START Input material

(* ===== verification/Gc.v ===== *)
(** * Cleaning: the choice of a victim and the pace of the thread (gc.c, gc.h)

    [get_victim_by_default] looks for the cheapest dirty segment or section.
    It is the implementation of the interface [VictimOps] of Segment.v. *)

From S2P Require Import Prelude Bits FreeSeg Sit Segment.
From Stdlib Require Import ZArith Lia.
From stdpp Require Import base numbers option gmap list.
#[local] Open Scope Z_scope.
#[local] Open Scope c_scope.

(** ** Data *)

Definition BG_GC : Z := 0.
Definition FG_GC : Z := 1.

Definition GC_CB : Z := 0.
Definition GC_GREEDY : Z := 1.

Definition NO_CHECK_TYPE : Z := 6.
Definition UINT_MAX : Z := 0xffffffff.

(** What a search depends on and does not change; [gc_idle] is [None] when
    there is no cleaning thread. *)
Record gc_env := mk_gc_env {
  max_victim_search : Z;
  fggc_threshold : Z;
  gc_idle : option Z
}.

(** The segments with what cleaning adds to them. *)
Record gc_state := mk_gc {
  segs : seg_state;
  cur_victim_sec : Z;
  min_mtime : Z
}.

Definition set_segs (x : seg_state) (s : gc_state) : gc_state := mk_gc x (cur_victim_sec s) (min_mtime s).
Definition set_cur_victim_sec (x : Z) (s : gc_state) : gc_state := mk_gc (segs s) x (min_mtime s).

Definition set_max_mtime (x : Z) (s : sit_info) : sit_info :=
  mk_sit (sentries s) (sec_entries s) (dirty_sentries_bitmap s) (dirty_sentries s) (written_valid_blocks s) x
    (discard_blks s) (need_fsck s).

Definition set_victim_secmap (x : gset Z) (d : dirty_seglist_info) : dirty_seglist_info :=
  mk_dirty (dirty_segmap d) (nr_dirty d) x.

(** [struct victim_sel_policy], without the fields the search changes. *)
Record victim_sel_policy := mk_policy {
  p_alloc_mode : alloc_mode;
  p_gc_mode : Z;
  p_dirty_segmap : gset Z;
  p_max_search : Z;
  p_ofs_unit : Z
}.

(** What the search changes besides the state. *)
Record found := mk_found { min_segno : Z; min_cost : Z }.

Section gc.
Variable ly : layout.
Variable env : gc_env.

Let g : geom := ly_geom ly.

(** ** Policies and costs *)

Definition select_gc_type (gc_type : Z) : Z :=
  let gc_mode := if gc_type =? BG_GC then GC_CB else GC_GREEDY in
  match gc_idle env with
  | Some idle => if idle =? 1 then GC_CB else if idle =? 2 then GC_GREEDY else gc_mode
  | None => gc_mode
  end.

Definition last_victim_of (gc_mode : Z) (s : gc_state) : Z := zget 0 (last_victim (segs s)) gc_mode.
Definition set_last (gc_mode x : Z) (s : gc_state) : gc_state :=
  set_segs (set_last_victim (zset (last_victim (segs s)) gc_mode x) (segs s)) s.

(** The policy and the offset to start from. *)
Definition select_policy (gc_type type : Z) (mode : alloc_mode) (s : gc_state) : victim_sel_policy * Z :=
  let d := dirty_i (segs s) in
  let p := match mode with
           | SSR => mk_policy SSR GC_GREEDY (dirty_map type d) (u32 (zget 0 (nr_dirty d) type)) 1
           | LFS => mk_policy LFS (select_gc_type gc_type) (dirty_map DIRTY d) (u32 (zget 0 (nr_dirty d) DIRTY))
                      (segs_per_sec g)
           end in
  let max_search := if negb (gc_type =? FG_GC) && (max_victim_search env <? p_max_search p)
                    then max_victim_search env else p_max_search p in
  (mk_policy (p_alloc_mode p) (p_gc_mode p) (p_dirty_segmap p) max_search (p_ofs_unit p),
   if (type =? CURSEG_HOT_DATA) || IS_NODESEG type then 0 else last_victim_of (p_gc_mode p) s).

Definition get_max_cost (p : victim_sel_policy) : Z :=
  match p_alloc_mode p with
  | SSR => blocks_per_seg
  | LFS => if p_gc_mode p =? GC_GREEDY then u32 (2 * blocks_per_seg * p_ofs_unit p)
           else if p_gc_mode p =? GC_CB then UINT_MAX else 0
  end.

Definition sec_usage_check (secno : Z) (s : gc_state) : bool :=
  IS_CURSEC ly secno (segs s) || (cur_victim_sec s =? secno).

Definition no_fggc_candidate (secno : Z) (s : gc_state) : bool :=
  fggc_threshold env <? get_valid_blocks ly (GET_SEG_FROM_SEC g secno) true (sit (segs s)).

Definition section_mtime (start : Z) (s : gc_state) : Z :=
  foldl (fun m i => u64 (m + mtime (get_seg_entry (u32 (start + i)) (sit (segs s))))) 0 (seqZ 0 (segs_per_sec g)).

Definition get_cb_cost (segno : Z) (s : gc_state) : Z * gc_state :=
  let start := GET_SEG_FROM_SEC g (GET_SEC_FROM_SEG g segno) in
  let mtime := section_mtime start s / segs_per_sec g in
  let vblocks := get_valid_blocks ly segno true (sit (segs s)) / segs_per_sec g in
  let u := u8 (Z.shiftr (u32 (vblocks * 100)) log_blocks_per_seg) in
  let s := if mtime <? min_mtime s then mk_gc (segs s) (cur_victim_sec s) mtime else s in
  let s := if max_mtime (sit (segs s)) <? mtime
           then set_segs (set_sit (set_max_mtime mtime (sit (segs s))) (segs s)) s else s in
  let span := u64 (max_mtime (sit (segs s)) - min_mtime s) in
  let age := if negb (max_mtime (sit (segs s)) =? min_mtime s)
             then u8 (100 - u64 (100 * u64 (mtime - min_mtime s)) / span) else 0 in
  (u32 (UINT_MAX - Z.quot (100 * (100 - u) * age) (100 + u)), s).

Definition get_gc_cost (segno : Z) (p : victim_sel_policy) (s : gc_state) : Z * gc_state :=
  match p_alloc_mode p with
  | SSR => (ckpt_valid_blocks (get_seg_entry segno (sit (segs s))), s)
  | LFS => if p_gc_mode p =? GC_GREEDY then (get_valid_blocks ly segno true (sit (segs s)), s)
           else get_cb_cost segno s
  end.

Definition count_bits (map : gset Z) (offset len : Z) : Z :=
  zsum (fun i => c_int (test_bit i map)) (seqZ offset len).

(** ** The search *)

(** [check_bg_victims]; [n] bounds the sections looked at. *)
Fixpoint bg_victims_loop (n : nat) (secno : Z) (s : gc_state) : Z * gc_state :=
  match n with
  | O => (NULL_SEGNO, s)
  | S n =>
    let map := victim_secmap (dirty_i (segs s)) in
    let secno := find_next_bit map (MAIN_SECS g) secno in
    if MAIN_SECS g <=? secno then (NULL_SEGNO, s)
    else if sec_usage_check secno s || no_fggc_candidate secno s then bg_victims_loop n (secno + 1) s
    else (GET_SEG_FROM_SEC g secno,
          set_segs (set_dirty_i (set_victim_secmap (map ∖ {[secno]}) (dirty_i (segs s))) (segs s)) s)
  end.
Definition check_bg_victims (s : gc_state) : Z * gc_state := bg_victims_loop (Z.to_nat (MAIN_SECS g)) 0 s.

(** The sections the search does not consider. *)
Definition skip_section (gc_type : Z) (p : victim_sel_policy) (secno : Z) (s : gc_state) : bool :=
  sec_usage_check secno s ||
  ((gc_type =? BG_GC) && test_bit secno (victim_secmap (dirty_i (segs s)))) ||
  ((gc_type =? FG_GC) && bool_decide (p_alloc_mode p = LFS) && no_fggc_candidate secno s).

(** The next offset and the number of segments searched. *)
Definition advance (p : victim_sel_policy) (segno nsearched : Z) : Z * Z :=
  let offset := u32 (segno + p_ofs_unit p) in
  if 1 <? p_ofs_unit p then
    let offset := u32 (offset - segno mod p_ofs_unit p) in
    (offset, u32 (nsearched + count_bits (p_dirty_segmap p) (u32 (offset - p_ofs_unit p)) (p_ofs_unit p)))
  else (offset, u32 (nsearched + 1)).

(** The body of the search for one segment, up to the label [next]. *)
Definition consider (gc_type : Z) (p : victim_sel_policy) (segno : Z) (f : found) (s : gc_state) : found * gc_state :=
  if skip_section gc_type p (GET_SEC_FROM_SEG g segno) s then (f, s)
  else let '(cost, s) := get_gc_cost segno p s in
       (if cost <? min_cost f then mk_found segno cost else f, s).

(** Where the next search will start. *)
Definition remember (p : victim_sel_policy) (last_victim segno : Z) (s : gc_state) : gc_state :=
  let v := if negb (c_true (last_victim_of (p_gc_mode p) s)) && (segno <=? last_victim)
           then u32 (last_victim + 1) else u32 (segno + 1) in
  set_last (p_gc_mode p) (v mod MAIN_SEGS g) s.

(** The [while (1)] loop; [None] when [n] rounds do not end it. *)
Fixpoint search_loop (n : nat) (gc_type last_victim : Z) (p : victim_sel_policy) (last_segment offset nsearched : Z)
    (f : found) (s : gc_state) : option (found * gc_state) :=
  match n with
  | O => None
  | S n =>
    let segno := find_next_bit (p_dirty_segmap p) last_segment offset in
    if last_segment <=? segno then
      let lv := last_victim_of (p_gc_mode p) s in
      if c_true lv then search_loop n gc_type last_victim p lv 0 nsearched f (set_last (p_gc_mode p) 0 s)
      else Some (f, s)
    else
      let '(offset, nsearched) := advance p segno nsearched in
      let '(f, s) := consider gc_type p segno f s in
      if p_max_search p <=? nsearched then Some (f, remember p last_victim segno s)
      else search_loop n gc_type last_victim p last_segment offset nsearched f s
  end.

END Input material

Prompt | Reproduce the lines of the records exactly, from the first one through the line that contains "Record found := mk_found".

Exercise answer |
(* ===== verification/Gc.v ===== *)
(** * Cleaning: the choice of a victim and the pace of the thread (gc.c, gc.h)

    [get_victim_by_default] looks for the cheapest dirty segment or section.
    It is the implementation of the interface [VictimOps] of Segment.v. *)

From S2P Require Import Prelude Bits FreeSeg Sit Segment.
From Stdlib Require Import ZArith Lia.
From stdpp Require Import base numbers option gmap list.
#[local] Open Scope Z_scope.
#[local] Open Scope c_scope.

(** ** Data *)

Definition BG_GC : Z := 0.
Definition FG_GC : Z := 1.

Definition GC_CB : Z := 0.
Definition GC_GREEDY : Z := 1.

Definition NO_CHECK_TYPE : Z := 6.
Definition UINT_MAX : Z := 0xffffffff.

(** What a search depends on and does not change; [gc_idle] is [None] when
    there is no cleaning thread. *)
Record gc_env := mk_gc_env {
  max_victim_search : Z;
  fggc_threshold : Z;
  gc_idle : option Z
}.

(** The segments with what cleaning adds to them. *)
Record gc_state := mk_gc {
  segs : seg_state;
  cur_victim_sec : Z;
  min_mtime : Z
}.

Definition set_segs (x : seg_state) (s : gc_state) : gc_state := mk_gc x (cur_victim_sec s) (min_mtime s).
Definition set_cur_victim_sec (x : Z) (s : gc_state) : gc_state := mk_gc (segs s) x (min_mtime s).

Definition set_max_mtime (x : Z) (s : sit_info) : sit_info :=
  mk_sit (sentries s) (sec_entries s) (dirty_sentries_bitmap s) (dirty_sentries s) (written_valid_blocks s) x
    (discard_blks s) (need_fsck s).

Definition set_victim_secmap (x : gset Z) (d : dirty_seglist_info) : dirty_seglist_info :=
  mk_dirty (dirty_segmap d) (nr_dirty d) x.

(** [struct victim_sel_policy], without the fields the search changes. *)
Record victim_sel_policy := mk_policy {
  p_alloc_mode : alloc_mode;
  p_gc_mode : Z;
  p_dirty_segmap : gset Z;
  p_max_search : Z;
  p_ofs_unit : Z
}.

(** What the search changes besides the state. *)
Record found := mk_found { min_segno : Z; min_cost : Z }.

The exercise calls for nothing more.